> Your task: Copy word for word, please, the lines of the entries below running from the one containing "keyboard_mapping_changed : bool;" to the one containing "End BackendEvent.", both ends included.

> Available records:

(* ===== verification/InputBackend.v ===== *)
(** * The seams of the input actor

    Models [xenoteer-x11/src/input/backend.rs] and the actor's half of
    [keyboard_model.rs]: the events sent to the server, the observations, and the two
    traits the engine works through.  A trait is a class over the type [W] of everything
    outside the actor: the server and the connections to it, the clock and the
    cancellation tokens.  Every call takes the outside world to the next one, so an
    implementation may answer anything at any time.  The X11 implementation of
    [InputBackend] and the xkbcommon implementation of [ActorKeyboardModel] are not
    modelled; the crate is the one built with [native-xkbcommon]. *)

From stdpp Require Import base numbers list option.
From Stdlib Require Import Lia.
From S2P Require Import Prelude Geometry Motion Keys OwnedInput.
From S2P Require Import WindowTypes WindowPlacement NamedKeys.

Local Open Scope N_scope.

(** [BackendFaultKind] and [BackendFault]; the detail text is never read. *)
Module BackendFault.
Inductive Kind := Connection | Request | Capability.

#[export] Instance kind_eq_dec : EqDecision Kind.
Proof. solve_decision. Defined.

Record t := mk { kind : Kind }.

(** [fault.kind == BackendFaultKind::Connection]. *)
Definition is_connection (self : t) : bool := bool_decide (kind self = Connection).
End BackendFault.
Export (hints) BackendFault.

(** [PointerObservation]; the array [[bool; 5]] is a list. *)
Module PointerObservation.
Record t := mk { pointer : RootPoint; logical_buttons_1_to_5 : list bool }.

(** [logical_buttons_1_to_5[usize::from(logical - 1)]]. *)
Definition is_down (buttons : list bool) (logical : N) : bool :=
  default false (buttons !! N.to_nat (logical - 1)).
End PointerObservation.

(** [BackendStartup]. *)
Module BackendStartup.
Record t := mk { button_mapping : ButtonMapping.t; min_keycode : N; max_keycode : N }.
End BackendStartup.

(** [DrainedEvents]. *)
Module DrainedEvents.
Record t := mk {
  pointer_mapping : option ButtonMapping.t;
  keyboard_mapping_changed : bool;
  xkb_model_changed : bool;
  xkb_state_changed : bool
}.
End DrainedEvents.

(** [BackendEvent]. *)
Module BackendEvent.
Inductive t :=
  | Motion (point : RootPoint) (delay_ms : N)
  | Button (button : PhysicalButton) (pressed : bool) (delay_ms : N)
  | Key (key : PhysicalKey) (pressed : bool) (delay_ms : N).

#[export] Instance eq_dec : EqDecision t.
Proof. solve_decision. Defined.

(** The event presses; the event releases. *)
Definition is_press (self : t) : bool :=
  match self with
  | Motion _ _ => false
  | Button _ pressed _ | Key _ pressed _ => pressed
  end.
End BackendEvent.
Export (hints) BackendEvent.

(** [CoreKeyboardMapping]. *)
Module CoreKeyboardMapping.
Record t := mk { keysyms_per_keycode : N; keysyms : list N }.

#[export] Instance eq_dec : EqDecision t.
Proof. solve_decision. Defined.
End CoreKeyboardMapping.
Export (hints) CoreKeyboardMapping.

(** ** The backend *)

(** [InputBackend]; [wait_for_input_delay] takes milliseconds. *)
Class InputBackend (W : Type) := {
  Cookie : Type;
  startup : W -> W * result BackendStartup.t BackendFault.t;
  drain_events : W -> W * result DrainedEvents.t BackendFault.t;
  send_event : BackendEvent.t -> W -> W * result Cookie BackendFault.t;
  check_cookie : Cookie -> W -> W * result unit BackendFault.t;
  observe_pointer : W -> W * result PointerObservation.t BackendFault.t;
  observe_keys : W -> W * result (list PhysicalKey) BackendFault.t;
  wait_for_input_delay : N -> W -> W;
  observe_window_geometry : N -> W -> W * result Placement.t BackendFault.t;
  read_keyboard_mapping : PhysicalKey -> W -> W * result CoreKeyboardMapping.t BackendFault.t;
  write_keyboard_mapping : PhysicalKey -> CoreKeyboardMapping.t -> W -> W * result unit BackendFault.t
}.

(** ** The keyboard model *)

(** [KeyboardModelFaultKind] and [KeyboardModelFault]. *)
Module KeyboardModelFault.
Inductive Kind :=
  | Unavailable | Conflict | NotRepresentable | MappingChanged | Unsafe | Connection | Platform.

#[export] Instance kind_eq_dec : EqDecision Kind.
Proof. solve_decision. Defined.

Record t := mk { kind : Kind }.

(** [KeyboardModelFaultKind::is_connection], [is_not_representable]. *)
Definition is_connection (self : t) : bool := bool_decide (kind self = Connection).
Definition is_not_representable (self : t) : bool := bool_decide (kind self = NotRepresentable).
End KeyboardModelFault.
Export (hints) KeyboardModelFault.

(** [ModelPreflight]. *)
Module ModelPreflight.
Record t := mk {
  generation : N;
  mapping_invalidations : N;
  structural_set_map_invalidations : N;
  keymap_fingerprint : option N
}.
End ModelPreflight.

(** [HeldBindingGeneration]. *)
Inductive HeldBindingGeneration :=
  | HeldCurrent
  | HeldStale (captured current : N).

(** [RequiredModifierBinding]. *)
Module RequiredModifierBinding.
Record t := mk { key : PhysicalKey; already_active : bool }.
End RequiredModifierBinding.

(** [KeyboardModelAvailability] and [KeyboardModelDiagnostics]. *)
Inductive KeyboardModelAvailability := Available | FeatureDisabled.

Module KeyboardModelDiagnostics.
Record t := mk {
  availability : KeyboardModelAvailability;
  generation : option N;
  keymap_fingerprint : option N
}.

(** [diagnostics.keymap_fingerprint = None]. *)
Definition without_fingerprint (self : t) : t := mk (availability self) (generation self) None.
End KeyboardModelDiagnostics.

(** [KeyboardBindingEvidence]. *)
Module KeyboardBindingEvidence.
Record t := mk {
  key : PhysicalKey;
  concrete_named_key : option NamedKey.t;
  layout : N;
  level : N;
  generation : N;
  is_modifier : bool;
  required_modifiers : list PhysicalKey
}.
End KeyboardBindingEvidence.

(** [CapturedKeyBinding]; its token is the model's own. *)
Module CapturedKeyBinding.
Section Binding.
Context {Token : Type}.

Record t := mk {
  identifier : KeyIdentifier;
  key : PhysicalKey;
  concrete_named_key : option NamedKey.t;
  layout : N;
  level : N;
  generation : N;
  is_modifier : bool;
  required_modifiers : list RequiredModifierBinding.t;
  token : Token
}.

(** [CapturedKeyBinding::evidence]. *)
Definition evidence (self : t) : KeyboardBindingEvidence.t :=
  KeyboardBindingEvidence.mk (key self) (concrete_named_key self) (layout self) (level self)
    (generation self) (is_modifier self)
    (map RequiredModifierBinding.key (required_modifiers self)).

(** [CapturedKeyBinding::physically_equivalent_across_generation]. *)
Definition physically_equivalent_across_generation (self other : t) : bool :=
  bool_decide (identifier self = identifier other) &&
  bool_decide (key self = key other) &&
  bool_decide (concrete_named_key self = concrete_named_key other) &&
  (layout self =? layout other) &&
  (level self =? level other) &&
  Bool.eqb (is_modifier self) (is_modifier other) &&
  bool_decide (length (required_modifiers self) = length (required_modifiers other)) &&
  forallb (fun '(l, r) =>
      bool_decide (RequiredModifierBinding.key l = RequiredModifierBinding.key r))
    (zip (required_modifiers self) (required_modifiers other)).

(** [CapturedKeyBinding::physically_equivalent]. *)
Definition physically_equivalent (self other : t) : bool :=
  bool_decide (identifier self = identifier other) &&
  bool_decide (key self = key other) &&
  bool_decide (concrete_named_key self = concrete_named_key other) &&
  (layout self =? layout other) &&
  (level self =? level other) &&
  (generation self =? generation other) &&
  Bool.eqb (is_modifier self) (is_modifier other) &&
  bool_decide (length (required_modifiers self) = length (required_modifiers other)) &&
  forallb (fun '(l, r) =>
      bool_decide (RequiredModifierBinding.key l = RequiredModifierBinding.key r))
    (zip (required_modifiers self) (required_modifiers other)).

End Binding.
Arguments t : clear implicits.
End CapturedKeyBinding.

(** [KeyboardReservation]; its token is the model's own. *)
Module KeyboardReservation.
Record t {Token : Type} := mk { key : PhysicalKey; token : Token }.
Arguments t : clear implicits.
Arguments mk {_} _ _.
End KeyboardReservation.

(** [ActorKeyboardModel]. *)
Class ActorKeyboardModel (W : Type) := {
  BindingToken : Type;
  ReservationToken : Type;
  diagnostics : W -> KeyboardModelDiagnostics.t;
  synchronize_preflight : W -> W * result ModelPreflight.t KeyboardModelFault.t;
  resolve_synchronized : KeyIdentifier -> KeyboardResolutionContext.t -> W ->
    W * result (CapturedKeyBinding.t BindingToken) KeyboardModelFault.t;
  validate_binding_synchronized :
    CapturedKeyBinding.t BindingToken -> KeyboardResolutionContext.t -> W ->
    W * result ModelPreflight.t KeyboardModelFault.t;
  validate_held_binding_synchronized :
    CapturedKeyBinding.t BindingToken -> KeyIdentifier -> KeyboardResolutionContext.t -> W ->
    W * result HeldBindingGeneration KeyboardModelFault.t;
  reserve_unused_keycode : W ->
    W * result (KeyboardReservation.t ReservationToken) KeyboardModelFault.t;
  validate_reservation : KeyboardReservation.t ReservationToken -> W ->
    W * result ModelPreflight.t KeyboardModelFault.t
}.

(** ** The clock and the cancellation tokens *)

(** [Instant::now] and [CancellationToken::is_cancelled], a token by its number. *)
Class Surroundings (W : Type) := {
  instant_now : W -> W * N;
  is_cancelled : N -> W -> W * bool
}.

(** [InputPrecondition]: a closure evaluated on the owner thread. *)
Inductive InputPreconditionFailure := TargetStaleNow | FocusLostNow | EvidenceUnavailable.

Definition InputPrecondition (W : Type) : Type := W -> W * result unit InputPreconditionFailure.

* * *

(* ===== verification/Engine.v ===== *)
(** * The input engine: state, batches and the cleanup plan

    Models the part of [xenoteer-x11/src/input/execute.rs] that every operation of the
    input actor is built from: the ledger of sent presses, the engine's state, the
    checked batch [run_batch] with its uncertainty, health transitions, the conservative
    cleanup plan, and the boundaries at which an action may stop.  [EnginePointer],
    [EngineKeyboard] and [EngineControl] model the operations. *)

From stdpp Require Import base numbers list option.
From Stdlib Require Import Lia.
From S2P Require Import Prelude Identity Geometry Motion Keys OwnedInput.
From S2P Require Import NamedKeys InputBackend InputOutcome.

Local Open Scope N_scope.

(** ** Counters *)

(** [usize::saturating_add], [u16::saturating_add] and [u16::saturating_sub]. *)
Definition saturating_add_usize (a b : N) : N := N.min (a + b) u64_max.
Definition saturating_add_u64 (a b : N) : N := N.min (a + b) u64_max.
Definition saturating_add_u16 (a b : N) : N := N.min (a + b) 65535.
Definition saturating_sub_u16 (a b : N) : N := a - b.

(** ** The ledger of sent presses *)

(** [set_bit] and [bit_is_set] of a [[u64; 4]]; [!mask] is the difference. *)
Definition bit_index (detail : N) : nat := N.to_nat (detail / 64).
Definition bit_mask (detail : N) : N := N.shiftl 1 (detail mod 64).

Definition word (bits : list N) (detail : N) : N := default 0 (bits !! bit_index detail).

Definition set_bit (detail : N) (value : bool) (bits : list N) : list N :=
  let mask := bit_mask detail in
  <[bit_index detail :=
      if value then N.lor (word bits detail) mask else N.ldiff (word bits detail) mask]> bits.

> Finished task:
  keyboard_mapping_changed : bool;
  xkb_model_changed : bool;
  xkb_state_changed : bool
}.
End DrainedEvents.

(** [BackendEvent]. *)
Module BackendEvent.
Inductive t :=
  | Motion (point : RootPoint) (delay_ms : N)
  | Button (button : PhysicalButton) (pressed : bool) (delay_ms : N)
  | Key (key : PhysicalKey) (pressed : bool) (delay_ms : N).

#[export] Instance eq_dec : EqDecision t.
Proof. solve_decision. Defined.

(** The event presses; the event releases. *)
Definition is_press (self : t) : bool :=
  match self with
  | Motion _ _ => false
  | Button _ pressed _ | Key _ pressed _ => pressed
  end.
End BackendEvent.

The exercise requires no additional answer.